Once the press release is out and people congratulate each other, the real chaos starts:

  • HR systems don’t align

  • Payroll cycles break

  • Identity & access is a mess

  • IT onboarding feels like duct-tape

  • Finance has mismatched vendors, policies, and approvals

  • Nobody knows who has access to what

  • Teams spend months trying to merge systems instead of focusing on people

Both times, I watched the same thing happen:
People were stressed. Culture got lost. Productivity dropped.
And the whole thing just… sucked.

Not because anyone was bad at their job, but because the entire post-acquisition integration process is fundamentally broken.

So I’ve started building something I wish existed back then:
acqr.ai — an AI engine that handles the systems of integration so leaders can focus on the people part.

My vision is simple:
Acquisitions should feel like a new beginning, not a slow-motion collapse under spreadsheets, access tickets, and endless syncs.

acqr.ai merges HR, payroll, IT, identity, finance, and tools across two companies — automatically.
The stuff that usually takes quarters should take days.
Not because we cut corners, but because we’re finally using the right tools for the work.

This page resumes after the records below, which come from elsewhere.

(** A pass tries exactly the steps that have not succeeded, the last registered first, each of
    them once and whatever became of the others; those that succeed are complete from then on,
    and the others are reported with their errors and stay.  The report is complete exactly when
    every step is. *)
Theorem cleanup_pass_exact (steps : list StepState) :
  let '(final, tried, report) := cleanup steps in
  tried = incomplete_from steps 0 ∧
  (∀ i, final !! i = processed steps i <$> steps !! i) ∧
  failures report = omap (failure_of steps) tried ∧
  attempted report = Z.of_nat (length tried) ∧
  attempted report = succeeded report + Z.of_nat (length (failures report)) ∧
  (is_complete report = true ↔ ∀ i state, final !! i = Some state → completed state = true).
Proof.
  pose proof (cleanup_pass_spec steps) as H. destruct (cleanup steps) as [[final tried] report].
  destruct H as (-> & Hfinal & Hfails & Hatt & Hsucc & Hrem). split_and!; try done.
  unfold is_complete. rewrite Hrem, Hfails. split.
  - intros Hc i state Hi. apply andb_true_iff in Hc as [Hc _]. apply Z.eqb_eq in Hc.
    destruct (completed state) eqn:Es; [done|]. exfalso.
    assert (state ∈ filter (λ state, completed state = false) final) as Hin.
    { apply list_elem_of_filter. split; [done|]. by eapply list_elem_of_lookup_2. }
    destruct (filter _ final); [by apply not_elem_of_nil in Hin|]. cbn in Hc. lia.
  - intros Hall. apply andb_true_iff. split.
    + apply Z.eqb_eq. destruct (filter _ final) as [|state l] eqn:Ef; [done|]. exfalso.
      assert (state ∈ filter (λ state, completed state = false) final) as Hin by (rewrite Ef; by left).
      apply list_elem_of_filter in Hin as [Hs Hin]. apply list_elem_of_lookup in Hin as [i Hi].
      rewrite (Hall i state Hi) in Hs. done.
    + apply bool_decide_true. destruct (omap _ _) as [|f l] eqn:Ef; [done|]. exfalso.
      assert (f ∈ omap (failure_of steps) (incomplete_from steps 0)) as Hin by (rewrite Ef; by left).
      apply list_elem_of_omap in Hin as (i & Hi & Hf). apply incomplete_from_elem in Hi as [_ Hi].
      unfold incomplete in Hi. unfold failure_of in Hf. specialize (Hfinal i).
      destruct (steps !! i) as [state|]; [|done]. cbn in Hfinal. unfold processed in Hfinal.
      destruct (completed state) eqn:Es; [done|]. destruct (reply (incomplete_from steps i)); [done|].
      specialize (Hall i state Hfinal). congruence.
Qed.

End Pass.

(** ** Passes *)

Inductive event : Type :=
| Push (s : Step)
| Pass (reply : list nat → result RuntimeError unit).

Definition is_done (steps : list StepState) (i : nat) : bool :=
  match steps !! i with Some state => completed state | None => false end.

(** The steps after the events, and every try with its success. *)
Fixpoint run_events (events : list event) (steps : list StepState)
  : list StepState * list (nat * bool) :=
  match events with
  | [] => (steps, [])
  | Push s :: events => run_events events (push steps s)
  | Pass reply :: events =>
      let '(after, tried, _) := cleanup reply steps in
      let '(final, log) := run_events events after in
      (final, ((λ i, (i, is_done after i)) <$> tried) ++ log)
  end.

(** The tries of one step. *)
Definition tries (i : nat) (log : list (nat * bool)) : list bool :=
  snd <$> filter (λ try, try.1 = i) log.

Lemma tries_once (i : nat) (tried : list nat) (f : nat → bool) :
  NoDup tried → tries i ((λ j, (j, f j)) <$> tried) = if decide (i ∈ tried) then [f i] else [].
Proof.
  unfold tries. induction 1 as [|j tried Hj _ IH]; [done|].
  rewrite fmap_cons, filter_cons. cbn [fst]. destruct (decide (j = i)) as [->|Hne].
  - rewrite fmap_cons, IH, decide_False by done. by rewrite decide_True by by left.
  - rewrite IH. destruct (decide (i ∈ tried)) as [Hin|Hin].
    + by rewrite decide_True by by right.
    + rewrite decide_False; [done|]. rewrite elem_of_cons. naive_solver.
Qed.

Lemma run_events_tries (events : list event) (steps : list StepState) (i : nat) :
  let '(final, log) := run_events events steps in
  if is_done steps i then tries i log = [] ∧ is_done final i = true
  else ∃ k, tries i log = replicate k false ++ (if is_done final i then [true] else []).
Proof.
  revert steps. induction events as [|[s|reply] events IH]; intros steps; cbn [run_events].
  { destruct (is_done steps i); [done|]. by exists 0%nat. }
  - specialize (IH (push steps s)). destruct (run_events events (push steps s)) as [final log].
    assert (is_done (push steps s) i = is_done steps i) as Hd; [|by rewrite <-Hd].
    unfold is_done, push. destruct (decide (i < length steps)%nat) as [Hi|Hi].
    + by rewrite lookup_app_l.
    + rewrite lookup_app_r, (lookup_ge_None_2 steps) by lia. by destruct (_ - _)%nat.
  - pose proof (cleanup_pass_spec reply steps) as Hp.
    destruct (cleanup reply steps) as [[after tried] report]. destruct Hp as (-> & Hf & _).
    specialize (IH after). destruct (run_events events after) as [final log].
    assert (tries i (((λ j, (j, is_done after j)) <$> incomplete_from steps 0) ++ log) =
      (if incomplete steps i then [is_done after i] else []) ++ tries i log) as ->.
    { unfold tries. rewrite filter_app, fmap_app. f_equal. fold (tries i
        ((λ j, (j, is_done after j)) <$> incomplete_from steps 0)).
      rewrite (tries_once i (incomplete_from steps 0) (is_done after)) by apply incomplete_from_NoDup.
      destruct (decide _) as [Hin|Hin]; rewrite incomplete_from_elem in Hin.
      - by destruct Hin as [_ ->].
      - destruct (incomplete steps i); [|done]. exfalso. apply Hin. split; [lia|done]. }
    specialize (Hf i). unfold is_done at 1. unfold incomplete.
    assert (is_done after i = default false (completed <$> (processed reply steps i <$> steps !! i)))
      as Ha by (unfold is_done; rewrite Hf; by destruct (steps !! i)).
    destruct (steps !! i) as [state|]; cbn in Ha; [|by rewrite Ha in IH].
    unfold processed in Ha. destruct (completed state) eqn:Ec; cbn [negb app].
    + rewrite Ec in Ha. by rewrite Ha in IH.
    + destruct (is_done after i).
      * destruct IH as [-> ->]. by exists 0%nat.
      * destruct IH as [k ->]. by exists (S k).
Qed.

I think integrations should prioritize:

  • Culture over checklists

  • People over processes

  • Time spent together instead of time spent wrestling systems

And if we can handle the messy operational layer, maybe companies can actually experience the good parts of an acquisition sooner.

I’m early in the journey, but I’d love feedback:

  • If you’ve been through an acquisition, what was the worst part?

  • What workflows or systems caused the most pain?

  • What would you automate if you could?

Appreciate any perspectives — even the hard truths.
This is my attempt to fix something that I’ve personally felt and watched others struggle with.